Le plan américain prévoit de réduire le nombre d’avions de chasse F-16 et F-15E d’environ 150 à 100 ; de diminuer le nombre d’avions de reconnaissance maritime de 26 à 15 ; et de retirer les huit avions ravitailleurs en vol précédemment déployés en Europe.

Par ailleurs, les États-Unis prévoient de redéployer un sous-marin lance-missiles et un porte-avions, ainsi que plusieurs autres navires de guerre et des dizaines d’aéronefs, afin d’appuyer les missions des groupes aéronavals. L’un des deux groupes de bombardiers précédemment affectés à la défense européenne pourrait également être transféré.

« Historiquement, on a constaté une dépendance excessive à l’égard des forces et des capacités américaines », a déclaré la porte-parole de l’OTAN, Allison Hart. Elle a ajouté qu’à mesure que l’Europe et le Canada augmentent leurs dépenses de défense et développent leurs capacités, l’équilibre des responsabilités pourrait évoluer.

Mme Hart a également souligné que la réduction de la dépendance à l’égard d’un seul allié pourrait contribuer à renforcer les capacités de défense de l’OTAN, reflétant une évolution plus large au sein de l’alliance.

Le département américain de la Défense n’a pas immédiatement commenté ces informations.

Le commandement européen des États-Unis a déclaré la semaine dernière qu’il allait « accroître » sa contribution au modèle de force de l’OTAN, sans toutefois fournir de détails précis.

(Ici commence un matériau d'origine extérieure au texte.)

(** What has been seen longer ago is still seen. *)
Lemma guar_longer {A} seen seen' (p : goprog op A) Q :
  suffix seen seen' -> guar seen p Q -> match p with Done _ => True | Do _ _ => guar seen' p Q end.
Proof.
  intros Hsuf. destruct p as [a|X o k]; [done|]. cbn. intros Hg seen'' s x s' Hs Hl Hsem. apply Hg; [|done..]. by etrans.
Qed.

(** ** Soundness *)

Section Sound.
Context {A : Type} (start : goprog op A -> Prop) (Q : list S -> A -> Prop).
Hypothesis world_ok : forall s s', inv s -> world s s' -> inv s' /\ moves s s'.
Hypothesis start_ok : forall p s, start p -> inv s -> guar [s] p Q.

Definition g_ok (s : S) (g : goroutine A) : Prop :=
  guar (g_seen g) (g_prog g) Q
  /\ match g_prog g with Done _ => True | Do _ _ => lived (g_seen g) /\ head (g_seen g) = Some s end.

Lemma see_ok s s' g : g_ok s g -> inv s' -> moves s s' -> g_ok s' (see s' g).
Proof.
  intros [Hg Hp] Hi Hm. unfold g_ok, see in *. destruct (g_prog g) as [a|X o k] eqn:E; [by rewrite E|].
  cbn [g_seen g_prog]. destruct Hp as [Hl Hh]. destruct (g_seen g) as [|s0 t]; [done|]. injection Hh as ->. split.
  - exact (guar_longer (s :: t) (s' :: s :: t) (Do o k) Q ltac:(by exists [s']) Hg).
  - split; [by apply lived_cons|done].
Qed.

Lemma pool_sound c c' :
  inv c.2 /\ Forall (g_ok c.2) c.1 -> pool_step start c c' -> inv c'.2 /\ Forall (g_ok c'.2) c'.1.
Proof.
  intros [Hi Hg] Hstep. destruct Hstep as [gs s p Hp|gs s s' Hw|gs s i g X o k x s' Hl Hprog Hsem]; cbn [fst snd] in *.
  - split; [done|]. apply Forall_app. split; [done|]. apply Forall_singleton. split; [by apply start_ok|].
    cbn. destruct p; [done|]. split; [|done]. by split; [|split; [intros ? ?%not_elem_of_nil|]].
  - destruct (world_ok _ _ Hi Hw) as [Hi' Hm]. split; [done|]. apply Forall_map. eapply Forall_impl; [exact Hg|].
    intros g Hok. by eapply see_ok.
  - pose proof (Forall_lookup_1 _ _ _ _ Hg Hl) as [Hgu Hp]. rewrite Hprog in Hgu, Hp. destruct Hp as [Hlv Hh].
    destruct (g_seen g) as [|s0 t] eqn:Es; [done|]. injection Hh as ->.
    destruct (Hgu t s x s' ltac:(done) Hlv Hsem) as (Hi' & Hm & Hk). split; [done|].
    apply Forall_insert.
    + apply Forall_map. eapply Forall_impl; [exact Hg|]. intros g' Hok. by eapply see_ok.
    + split; [exact Hk|]. cbn. destruct (k x); [done|]. split; [by apply lived_cons|done].
Qed.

Reuters avait précédemment indiqué en mai que les États-Unis prévoyaient de réduire les capacités militaires qu’ils fourniraient à leurs alliés en cas de crise majeure.

L’administration Trump a accusé à plusieurs reprises les gouvernements européens de sous-investir dans la défense et de trop dépendre de la protection américaine, tout en exhortant l’Europe et ses alliés asiatiques à porter leurs dépenses de défense à 3,5 % du PIB.